After the end of the war, she was the first American woman to learn to pilot a helicopter, receiving her commercial helicopter license on June 12, 1947, more than nine years after Hannah Reitsch's demonstration flight in February 1938. She became a pilot with the Metropolitan Aviation Corporation, piloting New York City sightseeing trips and charter flights. She is documented as the world's first female commercial helicopter pilot. She flew Bell Helicopters, including a Bell 47B. In 1955, she was one of the six founding members of the Whirly-Girls, which dubbed her "Whirly Girl #2"; she was one of several society members to meet President John F. Kennedy in a visit to the White House in 1961. One of the helicopters that she flew was preserved by the American Helicopter Museum in West Chester, Pennsylvania. Her aviation career was cut short by polio towards the end of the 1950s.

==Later life==
In later life, Carter continued to live in Fairfield, Connecticut.
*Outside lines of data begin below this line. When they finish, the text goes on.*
(* ===== verification/Shares.v ===== *)
(** What a share of a host path may be (bubbler-core/src/service.rs): the source resolved and
    confined, the roots that are never shared, shares that contain one another, and where a
    share lands in the sandbox.

    A path of the configuration is its components, and [path_text] the text Rust collects
    from them; a path of a flag is text as it was given. *)
From S2P Require Export Bwrap.

Definition BadValue := LaunchError.BadValue.

Module End_.
Inductive t := Source | Destination.
#[global] Instance eq_dec : EqDecision t.
Proof. solve_decision. Defined.
End End_.

Definition DENIED_ROOTS : list bytes :=
  [B "/proc"; B "/sys"; B "/dev"; B "/etc"; B "/usr"; B "/opt"; B "/home"; B "/tmp"; B "/var"; B "/run"].
Definition MEDIA_ROOT : bytes := B "/run/media".

(** Whether two paths are the same or one contains the other. *)
Definition nested (a b : bytes) : bool := Path.starts_with a b || Path.starts_with b a.

(** A share: its place among the services, its destination, its source, its mode. *)
Record PathShare := mkShare { sh_node : nat; sh_dst : bytes; sh_src : bytes; sh_mode : ShareMode.t }.

(** Why a share was refused. *)
Definition denied_reason (written src root : bytes) (e : End_.t) : bytes :=
  match e with
  | End_.Destination => Path.display written ++ B " would be bound over " ++ Path.display root ++ B ", which bubbler never shares"
  | End_.Source =>
    let target := if Path.eqb src root then Path.display root else Path.display src ++ B ", which overlaps " ++ Path.display root in
    if Path.eqb src written then B "bubbler never shares " ++ target
    else Path.display written ++ B " resolves to " ++ target ++ B ", which bubbler never shares"
  end.

Definition fixed_root (p : bytes) (env : Env) : option bytes :=
  if match test_allow_path env with Some allow => Path.starts_with p allow | None => false end then None
  else if Path.eqb p [SLASH] then Some [SLASH]
  else
    let on_media := Path.starts_with p MEDIA_ROOT in
    List.find (fun root => nested p root && negb (on_media && bool_decide (root = B "/run"))) DENIED_ROOTS.

Definition overlap_where (a_src b_src : bytes) : bytes := B " (they resolve to " ++ Path.display a_src ++ B " and " ++ Path.display b_src ++ B ")".
Definition overlap_reason (a_dst b_dst where_ : bytes) : bytes :=
  Path.display a_dst ++ B " and " ++ Path.display b_dst ++ B " overlap" ++ where_ ++ B "; one share cannot contain another".

(** Why one share overlaps another; [None] for the source of one that has none. *)
Definition overlap (src dst : bytes) (other_src : option bytes) (other_dst : bytes) : option bytes :=
  if nested dst other_dst then Some (overlap_reason dst other_dst [])
  else match other_src with
       | Some o => if nested src o then Some (overlap_reason dst other_dst (overlap_where src o)) else None
       | None => None
       end.

(** The first of the later shares that overlaps this one. *)
Fixpoint overlap_with (a : PathShare) (l : list PathShare) : option bytes :=
  match l with
  | [] => None
  | b :: l => match overlap (sh_src a) (sh_dst a) (Some (sh_src b)) (sh_dst b) with Some r => Some r | None => overlap_with a l end
  end.

Fixpoint overlaps (l : list PathShare) : option bytes :=
  match l with
  | [] => None
  | a :: l => match overlap_with a l with Some r => Some r | None => overlaps l end
  end.

Section Shares.
Context `{Host}.

Definition resolve_source (service src : bytes) (probe : bytes -> bytes -> result LaunchError.t bytes) : result LaunchError.t bytes :=
  match canonicalize src with
  | None => Err (LaunchError.MissingResource service src)
  | Some real => probe service real
  end.

Definition confine (service root src outside : bytes) : result LaunchError.t bytes :=
  match canonicalize root with
  | None => Err (LaunchError.MissingResource service root)
  | Some root =>
    real ← resolve_source service src require_exists;
    if negb (Path.starts_with real root) then Err (BadValue service (Path.display src ++ B " resolves outside " ++ outside)) else Ok real
  end.

(** The roots the environment names, as they are and resolved. *)
Definition env_roots (env : Env) : list bytes :=
  let under dir := Path.join (default dir (canonicalize dir)) (B "bubbler") in
  let named := [home env; runtime_dir env; Path.join (data_home env) (B "bubbler"); under (data_home env);
                Path.join (config_home env) (B "bubbler"); under (config_home env)] ++
               match profile_dir_override env with Some d => [d] | None => [] end in
  named ++ omap canonicalize named.

Definition denied_root (env : Env) (canonical written : bytes) : option (bytes * End_.t) :=
  if Path.eqb canonical [SLASH] || Path.eqb written [SLASH] then Some ([SLASH], End_.Source)
  else
    let roots := env_roots env in
    match List.find (nested canonical) roots with
    | Some root => Some (root, End_.Source)
    | None =>
      match List.find (nested written) roots with
      | Some root => Some (root, End_.Destination)
      | None =>
        if nested written SANDBOX_HOME then Some (SANDBOX_HOME, End_.Destination)
        else match fixed_root canonical env with
             | Some root => Some (root, End_.Source)
             | None => match fixed_root written env with Some root => Some (root, End_.Destination) | None => None end
             end
      end
    end.

Definition reserved_reason (env : Env) (written : bytes) : option bytes :=
  let src := default written (canonicalize written) in
  '(root, e) ← denied_root env src written;
  Some (denied_reason written src root e).

(** A source that is not there, of a share that need not be. *)
Definition skipped (optional : bool) (written : bytes) (r : result LaunchError.t bytes) : bool :=
  match r with Err (LaunchError.MissingResource _ p) => optional && Path.eqb p written | _ => false end.

(** The share of one service, if it is one that is made. *)
Definition path_share (env : Env) (i : nat) (s : Service.t) : result LaunchError.t (option PathShare) :=
  match s with
  | Service.PathShare p mode optional =>
    let path := path_text p in
    let resolved := resolve_source (B "path-share") path require_dir_or_file in
    if skipped optional path resolved then Ok None
    else
      src ← resolved;
      match denied_root env src path with
      | Some (root, e) => Err (BadValue (B "path-share") (denied_reason path src root e))
      | None => Ok (Some (mkShare i path src mode))
      end
  | _ => Ok None
  end.

Fixpoint path_shares_loop (env : Env) (i : nat) (services : list Service.t) : result LaunchError.t (list PathShare) :=
  match services with
  | [] => Ok []
  | s :: services =>
    share ← path_share env i s;
    shares ← path_shares_loop env (S i) services;
    Ok (match share with Some sh => sh :: shares | None => shares end)
  end.

Definition path_shares (services : list Service.t) (env : Env) : result LaunchError.t (list PathShare) :=
  shares ← path_shares_loop env 0 services;
  match overlaps shares with
  | Some reason => Err (BadValue (B "path-share") reason)
  | None => Ok shares
  end.

(** ** Shares of the home *)

Definition denied_root_in_home (env : Env) (canonical dst : bytes) : option (bytes * End_.t) :=
  if Path.eqb dst SANDBOX_HOME then Some (SANDBOX_HOME, End_.Destination)
  else
    let homes := home env :: match canonicalize (home env) with Some h => [h] | None => [] end in
    root ← List.find (nested canonical) (List.filter (fun root => negb (existsb (fun h => Path.eqb h root) homes)) (env_roots env));
    Some (root, End_.Source).

Definition deny_reserved_in_home (env : Env) (service written src dst : bytes) : result LaunchError.t unit :=
  match denied_root_in_home env src dst with
  | Some (root, e) => Err (BadValue service (denied_reason written src root e))
  | None => Ok tt
  end.

Definition reserved_in_home_reason (env : Env) (rel : bytes) : option bytes :=
  let written := Path.join (home env) rel in
  let src := default written (canonicalize written) in
  let dst := Path.join SANDBOX_HOME rel in
  '(root, e) ← denied_root_in_home env src dst;
  Some (denied_reason written src root e).

(** The source of a [home-share], and [None] where it is skipped. *)
Definition home_source (env : Env) (rel : bytes) (optional : bool) : result LaunchError.t (option bytes) :=
  let written := Path.join (home env) rel in
  let confined := confine (B "home-share") (home env) written (B "the home directory") in
  if skipped optional written confined then Ok None else src ← confined; Ok (Some src).

Definition bind_mode (mode : ShareMode.t) (src dst : bytes) : BwrapArgs -> BwrapArgs :=
  match mode with ShareMode.ReadOnly => ro_bind src dst | ShareMode.ReadWrite => bind src dst end.

Definition home_share (env : Env) (rel : bytes) (mode : ShareMode.t) (optional : bool) (a : BwrapArgs) : result LaunchError.t BwrapArgs :=
  source ← home_source env rel optional;
  match source with
  | None => Ok a
  | Some src =>
    let dst := Path.join SANDBOX_HOME rel in
    _ ← deny_reserved_in_home env (B "home-share") (Path.join (home env) rel) src dst;
    Ok (bind_mode mode src dst a)
  end.

(** ** Shares of a run *)

Fixpoint home_shares (env : Env) (services : list Service.t) : result LaunchError.t (list (option bytes * bytes)) :=
  match services with
  | [] => Ok []
  | Service.HomeShare p _ optional :: services =>
    source ← home_source env (path_text p) optional;
    rest ← home_shares env services;
    Ok (match source with Some src => (Some src, Path.join SANDBOX_HOME (path_text p)) :: rest | None => rest end)
  | _ :: services => home_shares env services
  end.

Definition config_shares (services : list Service.t) (env : Env) : result LaunchError.t (list (option bytes * bytes)) :=
  homes ← home_shares env services;
  shares ← path_shares services env;
  Ok (homes ++ map (fun s => (Some (sh_src s), sh_dst s)) shares).

Definition share_paths (env : Env) (written : bytes) : result LaunchError.t (bytes * bytes) :=
  match components written with
  | RootDir :: comps =>
    if negb (forallb is_normal comps) then
      Err (BadValue (B "--share") (Path.display written ++ B " contains `.` or `..`; give the path without them"))
    else
      match Path.strip_prefix written (home env) with
      | Some rel =>
        src ← confine (B "--share") (home env) written (B "the home directory");
        src ← require_dir_or_file (B "--share") src;
        let dst := Path.join SANDBOX_HOME rel in
        _ ← deny_reserved_in_home env (B "--share") written src dst;
        Ok (src, dst)
      | None =>
        src ← resolve_source (B "--share") written require_dir_or_file;
        match denied_root env src written with
        | Some (root, e) => Err (BadValue (B "--share") (denied_reason written src root e))
        | None => Ok (src, path_text (components written))
        end
      end
  | _ => Err (BadValue (B "--share") (Path.display written ++ B " is not absolute"))
  end.

Definition first_overlap (src dst : bytes) (l : list (option bytes * bytes)) : option bytes :=
  head (omap (fun o => overlap src dst o.1 o.2) l).

Definition share_one (env : Env) (config : list (option bytes * bytes)) (out : list (bytes * bytes)) (written : bytes)
  : result LaunchError.t (list (bytes * bytes)) :=
  '(src, dst) ← share_paths env written;
  if existsb (fun o => Path.eqb o.2 dst) config then Err (BadValue (B "--share") (Path.display written ++ B " already shared by config.kdl"))
  else if existsb (fun o => Path.eqb o.2 dst) out then Err (BadValue (B "--share") (Path.display written ++ B " given twice"))
  else match first_overlap src dst (config ++ map (fun o => (Some o.1, o.2)) out) with
       | Some reason => Err (BadValue (B "--share") reason)
       | None => Ok (out ++ [(src, dst)])
       end.

(** Every flag as its source and destination. *)
Definition share_plan (services : list Service.t) (shares : list (bytes * ShareMode.t)) (env : Env) : result LaunchError.t (list (bytes * bytes)) :=
  config ← config_shares services env;
  fold_res (share_one env config) [] (map fst shares).
End Shares.
Lemma share_one_ok env config out written out' : share_one env config out written = Ok out' ->
  exists x, out' = out ++ [x] /\ flag_ok env written x /\ config_apart config x /\ forall a, a ∈ out -> disjoint_ends x.1 x.2 a.1 a.2.
Proof.
  unfold share_one. destruct (share_paths env written) as [[src dst]|] eqn:E; [|done]. cbn [mbind result_bind].
  destruct (existsb _ config); [done|]. destruct (existsb _ out); [done|]. destruct (first_overlap _ _ _) eqn:Ef; [done|]. intros [= <-].
  apply first_overlap_none in Ef. rewrite Forall_app, !Forall_forall in Ef. destruct Ef as [Hc Ho]. exists (src, dst). split; [done|]. split; [by apply share_paths_ok|]. split.
  - intros o d Hin. apply overlap_none, (Hc _ Hin).
  - intros a Ha. apply overlap_none. apply (Ho (Some a.1, a.2)). apply list_elem_of_fmap. by exists a.
Qed.

Lemma plan_loop_ok env config flags out plan : fold_res (share_one env config) out flags = Ok plan -> flags_apart out -> Forall (config_apart config) out ->
  exists new, plan = out ++ new /\ Forall2 (flag_ok env) flags new /\ flags_apart plan /\ Forall (config_apart config) plan.
Proof.
  revert out. induction flags as [|w flags IH]; intros out; cbn [fold_res].
  - intros [= <-] Ha Hc. exists []. by rewrite app_nil_r.
  - destruct (share_one env config out w) as [out'|] eqn:E; [|done]. intros Hp Ha Hc. apply share_one_ok in E as (x & -> & Hx & Hcx & Hout).
    destruct (IH _ Hp) as (new & -> & Hn & Hap & Hcp).
    + intros i j a b Hij Hi Hj. apply lookup_app_Some in Hj as [Hj|[Hl Hj]].
      * rewrite lookup_app_l in Hi by (apply lookup_lt_Some in Hj; lia). by apply (Ha i j).
      * apply list_lookup_singleton_Some in Hj as [Hj <-]. rewrite lookup_app_l in Hi by lia. apply Hout. by eapply list_elem_of_lookup_2.
    + apply Forall_app. split; [done|]. by constructor.
    + exists (x :: new). rewrite <-app_assoc in *. split; [done|]. split; [by constructor|]. done.
Qed.

(** The shares given on the command line are held to what those of the configuration
    are: each is there, absolute and without [.] or [..]; one below the home stays below it
    when links are resolved, lands below the sandbox's home and keeps clear of what bubbler
    keeps there, any other lands at its own path clear of every reserved root; and none
    meets another flag or a share of the configuration, at either end. *)
Theorem flags_keep_clear services shares env plan :
  share_plan services shares env = Ok plan ->
  Forall2 (flag_ok env) (map fst shares) plan /\ flags_apart plan /\
  exists config, config_shares services env = Ok config /\ Forall (config_apart config) plan.
Proof.
  unfold share_plan. destruct (config_shares services env) as [config|] eqn:Ec; [|done]. cbn [mbind result_bind]. intros Hp.
  destruct (plan_loop_ok env config _ _ _ Hp) as (new & -> & Hn & Ha & Hc); [by intros ? ? ? ? _ ?|constructor|]. cbn [app] in *.
  split; [done|]. split; [done|]. by exists config.
Qed.
End Shares.

(** ** A host to share from *)

Section Demo.
#[local] Instance shared_host : Host :=
  {| file_type _ := Some FileType.Dir; list_dir _ := []; canonicalize p := Some p; is_mountpoint _ := None; writable _ := false;
     read_link _ := Ok None; read _ := None; current_exe := None |}.

Definition share_services : list Service.t :=
  [Service.PathShare [RootDir; Normal (B "srv"); Normal (B "music")] ShareMode.ReadOnly false; Service.Notify].

Lemma flags_keep_clear_witness : exists plan, share_plan share_services [(B "/home/user/work", ShareMode.ReadWrite); (B "/mnt/disk", ShareMode.ReadOnly)] demo_env = Ok plan /\
  flags_apart plan /\ share_plan share_services [(B "/srv/music/x", ShareMode.ReadOnly)] demo_env <> Ok [(B "/srv/music/x", B "/srv/music/x")].
Proof.
  assert (exists plan, share_plan share_services [(B "/home/user/work", ShareMode.ReadWrite); (B "/mnt/disk", ShareMode.ReadOnly)] demo_env = Ok plan) as [plan Hp] by (eexists; vm_compute; reflexivity).
  exists plan. split; [exact Hp|]. split; [exact (proj1 (proj2 (flags_keep_clear _ _ _ _ Hp)))|]. intros E. vm_compute in E. discriminate E.
Defined.
End Demo.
She was married to Edward Carter (died 2004); the couple had three children. She was active in local politics and in the early 1990s, was one of the founders of Friends of Open Space, a Fairfield organization that aimed to conserve open land for community use. In 1999, she and her husband gave 2.2 acres of land to the Connecticut branch of the National Audubon Society, a conservation charity, to facilitate access to a Fairfield wildlife sanctuary.

Carter died on September 26, 2005, at the age of 83, after a car accident.